Et je crois que les jeunes générations portent très bien l’envie un peu de mal interroger sur “Pourquoi est-ce qu’on nous a appris ça et en quoi est ce que ça peut être aussi parfois dommageable ?” et sur la manière de faire en sorte de recréer des constellations intimes et variées autour de soi. S’autoriser aussi à prendre des chemins différents où l’amitié peut avoir une place centrale autour de l’habitat, des enfants, du vieillir ensemble aussi. 

Je pense que c’est assez enthousiasmant, c’est presque vital de faire face à des moments très intenses comme la crise climatique, la montée des extrêmes en Europe ou même la crise économique où les amitiés peuvent être en signaux des réponses, des piliers, des bases arrières dans lesquelles se retourner et qui peuvent permettre justement de continuer à avancer.

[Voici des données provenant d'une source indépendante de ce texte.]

Module Assignment.
Record Assignment : Type := MkAssignment {
  schema : Name;
  installation : Id;
  store_generation : Id;
  runtime_boot : Id;
  sequence : Counter;
  caller_session : Id;
  cell : Name;
  executor : Name;
  definition : ArtifactRef;
  cell_revision : Counter;
  cell_epoch : Counter;
  scope_epochs : gmap Name Counter;
  checked_at : TimePoint;
  valid_until : TimePoint;
  cardinality : Cardinality;
  candidates : list Candidate;
}.
End Assignment.
Abbreviation Assignment := Assignment.Assignment.

Definition settled_attempt (a : PendingAttempt) : bool :=
  match PendingAttempt.status a with
  | AttemptStatus.Started | AttemptStatus.Rejected => true | _ => false end.

Definition check_candidate (view : Assignment) (seen : gset Id) (c : Candidate) :
    result string (gset Id) :=
  _ ← err_if (bool_decide (Candidate.run c ∈ seen) || (Candidate.revision c =? 0)%N
        || (size_bytes (Candidate.definition c) =? 0)%N
        || (size_bytes (Candidate.resolved c) =? 0)%N
        || (bool_decide (Candidate.state c = RunState.Completed)
            || bool_decide (Candidate.state c = RunState.Abandoned))
        || (bool_decide (Candidate.state c = RunState.Prepared)
            && is_none (Candidate.pending_attempt c))
        || (bool_decide (Candidate.state c ≠ RunState.Prepared)
            && is_some (Candidate.pending_attempt c))
        || (Candidate.configuration_current c
            && bool_decide (Candidate.definition c ≠ Assignment.definition view))
        || is_some_and (Candidate.pending_attempt c) settled_attempt)
        "assignment candidate identity/state differs";
  Ok ({[Candidate.run c]} ∪ seen).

L’amitié a une force qu’on gagnerait à mettre davantage en avant. 

Est-ce que certains témoignages vous ont touchée plus que d’autres ?

Lors de mon enquête, où je suis allée à la rencontre des gens un peu partout en France pour les interroger sur la façon dont ils remettent l’amitié au centre de leur vie, il y a des témoignages qui m’ont évidemment marquée.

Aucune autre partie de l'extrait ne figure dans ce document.